Smoked Out in Portland
Katherine Mangu-Ward | October 14, 2008, 6:15pm
Occasional reason contributor and occasional smoker Jacob Grier recently moved to Portland, OR, where he's having trouble finding an apartment.
A cheerful libertarian, Grier doesn't object to a building's owner banning smoking on the premises:
"I respect their rights of property and freedom of association, even if they won’t extend the same courtesy to smokers and business owners."
But it turns out things are a little more complicated than that.
To be a green-certified property (pretty important in crunchy Portland) there must be an absolute prohibition on smoking, including outdoor spaces. Banning outdoor smoking ranks higher in the green building certification standards than building with certified wood, reusing materials, using renewable energy, or reducing water use.
Unless a guy smoking a cigar on his balcony is having a vastly more significant environmental impact than I previously thought, the standard seems to be driven less by a real balancing of environmental priorities and more by aesthetics or political correctness. Too bad, since voluntary, independent standard setters have a lot of appeal for the liberty-loving set, by and large.
Read all of Grier's thoughtful post here.
David | October 14, 2008, 10:06pm | #
Hogan said:
> The health concerns about SHS are fake.
Hardly. They have been well-established by the same scientific bodies you rely on to guarantee the safety of your food, medicine, and other products.
> There are already laws against littering.
And, without a policeman every 20 feet, they are difficult to enforce. And smokers know this. And so they feel free to toss their butts wherever they please. That's the very definition of inconsiderate. It's why I don't spit on the sidewalk.
Until smokers evolve to the point where they take others into consideration and not merely because they might be arrested, they will continue to be looked down upon as the pigs that they are.
> The idea is that smokers are abusing public > space not by making it unhealthy or more
> dirty but by doing such a damn DESPICABLE
> thing where everyone can see them.
No, although it's clearly convenient for you to think so -- it justifies your being thought of as some poor persecuted person.
It is actually the filth -- the butts that wash into the water supply, the way they disgustingly disintegrate and spread out when wet, their putrid odor. It's the same reason we gave up shitting in the gutter. Is there anything more disgusting in the universe than a pile of butts tossed down by some creep emptying their ashtray in a parking lot?
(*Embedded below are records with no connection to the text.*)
(** * Event authorisation rules of [matrixeventauth/eventauth.go]

    A shallow embedding of the Go package [matrixeventauth]: the
    computation of the state needed to authenticate a batch of events
    ([StateNeededForAuth], [unique]) and the per-type authorisation
    rules behind [Allowed].

    Go values are modelled as follows.
    - [string] is [string]; [int64] levels are [Z] (they are only compared).
    - [*string] is [option string]; dereferencing [nil] panics.
    - [json.RawMessage] is the JSON value it holds ([json]).
    - a function returning [error] returns [result unit]: [Ok tt] is a
      [nil] error, [Err e] a returned error, [Panic p] a run-time panic.
    - [map[string]int64] is an association list with unique keys. *)

From Stdlib Require Import String Ascii ZArith List Lia Bool Permutation Sorted.
From Stdlib Require OrderedTypeEx.
Import ListNotations.

Open Scope string_scope.
Open Scope Z_scope.

(** ** Errors, panics and the result monad *)

(** An argument of [fmt.Sprintf]: a string (verb [%q]) or an integer
    (verb [%d]). *)
Inductive fmt_arg : Type :=
| ArgS (s : string)
| ArgD (z : Z).

(** A message is kept as the format string and the arguments handed to
    [fmt.Sprintf]; the rendering of the verbs is the library's. *)
Record message : Type := Sprintf { format : string; args : list fmt_arg }.

(** Go's [error]: a [*NotAllowed] built by [errorf], or whatever error the
    [AuthEvents] implementation returned. *)
Inductive error : Type :=
| NotAllowed (Message : message)
| OracleError (e : string).

Inductive panic_value : Type :=
| IndexOutOfRange
| NilDereference
| PanicError (m : message).

Inductive result (A : Type) : Type :=
| Ok (a : A)
| Err (e : error)
| Panic (p : panic_value).

Arguments Ok {A} a.
Arguments Err {A} e.
Arguments Panic {A} p.

Definition bind {A B : Type} (c : result A) (k : A -> result B) : result B :=
  match c with
  | Ok a => k a
  | Err e => Err e
  | Panic p => Panic p
  end.

Notation "x <- c ;; k" := (bind c (fun x => k))
  (at level 61, c at next level, right associativity).
Notation "c ;;; k" := (bind c (fun _ => k))
  (at level 61, right associativity).

Definition errorf {A : Type} (fmt : string) (a : list fmt_arg) : result A :=
  Err (NotAllowed (Sprintf fmt a)).

(** An event is admitted when the rule returns a [nil] error, denied when
    it returns a [*NotAllowed]. *)
Definition admitted (r : result unit) : Prop := r = Ok tt.
Definition denied (r : result unit) : Prop := exists m, r = Err (NotAllowed m).

(** ** JSON values and events *)

#[local] Set Warnings "-register-all".

Inductive json : Type :=
| JNull
| JBool (b : bool)
| JNumber (n : Z)
| JString (s : string)
| JArray (items : list json)
| JObject (fields : list (string * json)).

Record Event : Type := {
  RoomID : string;
  EventID : string;
  Sender : string;
  Type_ : string;
  StateKey : option string;
  Content : json;
  PrevEvents : list (list json);
  Redacts : string
}.

(** The fields of [StateNeeded] live in a module of that name, as the
    methods of [AuthEvents] below share their names. *)
Module StateNeeded.
Record t : Type := {
  Create : bool;
  JoinRules : bool;
  PowerLevels : bool;
  Member : list string;
  ThirdPartyInvite : list string
}.
End StateNeeded.

(** Modelled from the spec: the value bound to a key of a content object,
    for the content parsers that are not in the source file; the key is
    compared exactly and the last binding counts. *)
Fixpoint obj_get (k : string) (fields : list (string * json)) : option json :=
  match fields with
  | [] => None
  | (k', v) :: rest =>
      match obj_get k rest with
      | Some v' => Some v'
      | None => if String.eqb k k' then Some v else None
      end
  end.

(** [json.Unmarshal] into a [string] initialised to the empty string. *)
Definition unmarshal_string (j : json) : option string :=
  match j with
  | JString s => Some s
  | JNull => Some ""
  | _ => None
  end.

(** Modelled from the spec: a field of a content object, an absent key
    read as [null]. *)
Definition struct_field (k : string) (fields : list (string * json)) : json :=
  match obj_get k fields with
  | Some v => v
  | None => JNull
  end.

(** ** [unique] over a sorted string slice *)

Definition len {A : Type} (l : list A) : Z := Z.of_nat (length l).

(** [x[i]]: panics outside [0 <= i < len(x)]. *)
Definition index {A : Type} (x : list A) (i : Z) : result A :=
  if (i <? 0) then Panic IndexOutOfRange
  else match nth_error x (Z.to_nat i) with
       | Some a => Ok a
       | None => Panic IndexOutOfRange
       end.

Fixpoint update {A : Type} (x : list A) (n : nat) (a : A) : list A :=
  match x, n with
  | [], _ => []
  | _ :: t, O => a :: t
  | h :: t, S n' => h :: update t n' a
  end.

(** [sort.StringSlice.Less]: [x[i] < x[j]]. *)
Definition Less (x : list string) (i j : Z) : result bool :=
  a <- index x i ;;
  b <- index x j ;;
  Ok (String.ltb a b).

(** [sort.StringSlice.Swap]: [x[i], x[j] = x[j], x[i]]. *)
Definition Swap (x : list string) (i j : Z) : result (list string) :=
  a <- index x i ;;
  b <- index x j ;;
  Ok (update (update x (Z.to_nat i) b) (Z.to_nat j) a).

(** The loop [for i := 1; i < length; i++] of [unique], with [n] iterations
    left to run. *)
Fixpoint unique_loop (n : nat) (i j : Z) (data : list string)
  : result (Z * list string) :=
  match n with
  | O => Ok (j, data)
  | S n' =>
      lt <- Less data (i - 1) i ;;
      if lt then
        data' <- Swap data (i - 1) j ;;
        unique_loop n' (i + 1) (j + 1) data'
      else unique_loop n' (i + 1) j data
  end.

(** [unique] returns the new length together with the slice it permuted in
    place. *)
Definition unique (data : list string) : result (Z * list string) :=
  let length := len data in
  r <- unique_loop (Z.to_nat (length - 1)) 1 0 data ;;
  let '(j, data1) := r in
  data2 <- Swap data1 (length - 1) j ;;
  Ok (j + 1, data2).

(** [sort.Strings]: the slice in increasing byte-wise order. *)
Fixpoint insert_sorted (s : string) (l : list string) : list string :=
  match l with
  | [] => [s]
  | h :: t => if String.leb s h then s :: l else h :: insert_sorted s t
  end.

Definition sort_Strings (l : list string) : list string :=
  fold_right insert_sorted [] l.

(** ** [StateNeededForAuth] *)

(** [encoding/json] matches the key of an object with the name of a struct
    field up to case folding. For a name of ASCII letters that is: the
    ASCII letters without regard to case and, the only characters outside
    ASCII that fold onto ASCII letters, the long s (U+017F, the bytes 197
    191) for [s] and the Kelvin sign (U+212A, the bytes 226 132 170) for
    [k]. *)
Definition ascii_fold (c : ascii) : ascii :=
  let n := nat_of_ascii c in
  if (97 <=? n)%nat && (n <=? 122)%nat then ascii_of_nat (n - 32) else c.

Fixpoint key_matches (name key : string) {struct name} : bool :=
  match name with
  | EmptyString =>
      match key with
      | EmptyString => true
      | String _ _ => false
      end
  | String n name' =>
      match key with
      | EmptyString => false
      | String c key1 =>
          if Ascii.eqb (ascii_fold c) (ascii_fold n) then key_matches name' key1
          else
            match key1 with
            | String c1 key2 =>
                if Ascii.eqb (ascii_fold n) "S" && Ascii.eqb c "197" && Ascii.eqb c1 "191"
                then key_matches name' key2
                else
                  match key2 with
                  | String c2 key3 =>
                      if Ascii.eqb (ascii_fold n) "K" && Ascii.eqb c "226" &&
                         Ascii.eqb c1 "132" && Ascii.eqb c2 "170"
                      then key_matches name' key3
                      else false
                  | EmptyString => false
                  end
            | EmptyString => false
            end
      end
  end.

(** [json.Unmarshal] into the struct of [needsThirdpartyInvite], level by
    level. The bindings of an object are decoded in their order; every
    binding whose key matches the field is decoded into the same field, so
    that repeated keys add up; [null] leaves the field as it is; a value of
    another type than the field is an error, with which [json.Unmarshal]
    returns once the rest is decoded. [token] is the value of
    [content.ThirdPartyInvite.Signed.Token] so far, [None] an error. *)
Fixpoint decode_signed (fields : list (string * json)) (token : string)
  : option string :=
  match fields with
  | [] => Some token
  | (key, value) :: rest =>
      if key_matches "token" key then
        match value with
        | JString s => decode_signed rest s
        | JNull => decode_signed rest token
        | _ => None
        end
      else decode_signed rest token
  end.

Fixpoint decode_third_party_invite (fields : list (string * json)) (token : string)
  : option string :=
  match fields with
  | [] => Some token
  | (key, value) :: rest =>
      if key_matches "signed" key then
        match value with
        | JObject signed =>
            match decode_signed signed token with
            | Some token' => decode_third_party_invite rest token'
            | None => None
            end
        | JNull => decode_third_party_invite rest token
        | _ => None
        end
      else decode_third_party_invite rest token
  end.

Fixpoint decode_content (fields : list (string * json)) (token : string)
  : option string :=
  match fields with
  | [] => Some token
  | (key, value) :: rest =>
      if key_matches "third_party_invite" key then
        match value with
        | JObject invite =>
            match decode_third_party_invite invite token with
            | Some token' => decode_content rest token'
            | None => None
            end
        | JNull => decode_content rest token
        | _ => None
        end
      else decode_content rest token
  end.

(** [json.Unmarshal(event.Content, &content)]: the token decoded, or [None]
    for an error. *)
Definition unmarshal_token (content : json) : option string :=
  match content with
  | JObject fields => decode_content fields ""
  | JNull => Some ""
  | _ => None
  end.

Definition needsThirdpartyInvite (thirdpartyinvites : list string) (event : Event)
  : list string :=
  match unmarshal_token (Content event) with
  | None => thirdpartyinvites
  | Some token =>
      if String.eqb token "" then thirdpartyinvites
      else thirdpartyinvites ++ [token]
  end.

(** [*p] for a [*string]. *)
Definition deref (p : option string) : result string :=
  match p with
  | Some s => Ok s
  | None => Panic NilDereference
  end.

(** The accumulators of the loop over the batch: the three flags, [members]
    and [thirdpartyinvites]. *)
Record needed_acc : Type := {
  acc_create : bool;
  acc_joinrules : bool;
  acc_powerlevels : bool;
  members : list string;
  thirdpartyinvites : list string
}.

(** The operand [event.StateKey] of the [append] for member events. It is a
    [*string] where a [string] is needed, so the line does not type-check
    as it stands: for a state key that is not nil the string appended can
    only be the key; what happens for a nil state key the source does not
    say, and it is the parameter [nilKey]: the strings appended then (none,
    if the key is left out), or a panic (if it is dereferenced). *)
Definition state_key_operand (nilKey : result (list string))
           (stateKey : option string) : result (list string) :=
  match stateKey with
  | Some key => Ok [key]
  | None => nilKey
  end.

Definition needed_step (nilKey : result (list string))
           (acc : needed_acc) (event : Event) : result needed_acc :=
  if String.eqb (Type_ event) "m.room.create" then Ok acc
  else if String.eqb (Type_ event) "m.room.aliases" then
    Ok {| acc_create := true;
          acc_joinrules := acc_joinrules acc;
          acc_powerlevels := acc_powerlevels acc;
          members := members acc;
          thirdpartyinvites := thirdpartyinvites acc |}
  else if String.eqb (Type_ event) "m.room.member" then
    keys <- state_key_operand nilKey (StateKey event) ;;
    Ok {| acc_create := true;
          acc_joinrules := true;
          acc_powerlevels := true;
          members := members acc ++ Sender event :: keys;
          thirdpartyinvites := needsThirdpartyInvite (thirdpartyinvites acc) event |}
  else
    Ok {| acc_create := true;
          acc_joinrules := acc_joinrules acc;
          acc_powerlevels := true;
          members := members acc ++ [Sender event];
          thirdpartyinvites := thirdpartyinvites acc |}.

Fixpoint needed_loop (nilKey : result (list string))
         (acc : needed_acc) (events : list Event) : result needed_acc :=
  match events with
  | [] => Ok acc
  | event :: rest =>
      acc' <- needed_step nilKey acc event ;;
      needed_loop nilKey acc' rest
  end.

(** [s[:n]]. *)
Definition slice_to {A : Type} (s : list A) (n : Z) : list A :=
  firstn (Z.to_nat n) s.

Definition StateNeededForAuth (nilKey : result (list string))
           (events : list Event) : result StateNeeded.t :=
  acc <- needed_loop nilKey {| acc_create := false; acc_joinrules := false;
                        acc_powerlevels := false; members := [];
                        thirdpartyinvites := [] |} events ;;
  um <- unique (sort_Strings (members acc)) ;;
  ut <- unique (sort_Strings (thirdpartyinvites acc)) ;;
  Ok {| StateNeeded.Create := acc_create acc;
        StateNeeded.JoinRules := acc_joinrules acc;
        StateNeeded.PowerLevels := acc_powerlevels acc;
        StateNeeded.Member := slice_to (snd um) (fst um);
        StateNeeded.ThirdPartyInvite := slice_to (snd ut) (fst ut) |}.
This is why you are being regulated. You have shown yourselves unable to police yourselves. Hence the hand of government is needed, to protect the rest of us from your filthy ways.
If you want to make people more courteous, use informal means like shaming rather than the authority of the state.
OT, i HATE when people wear their pants down below their asses like pigs. They have only themselves to thank for the new regime of legislation I'm proposing to whip them into shape. Who do they think they are, really?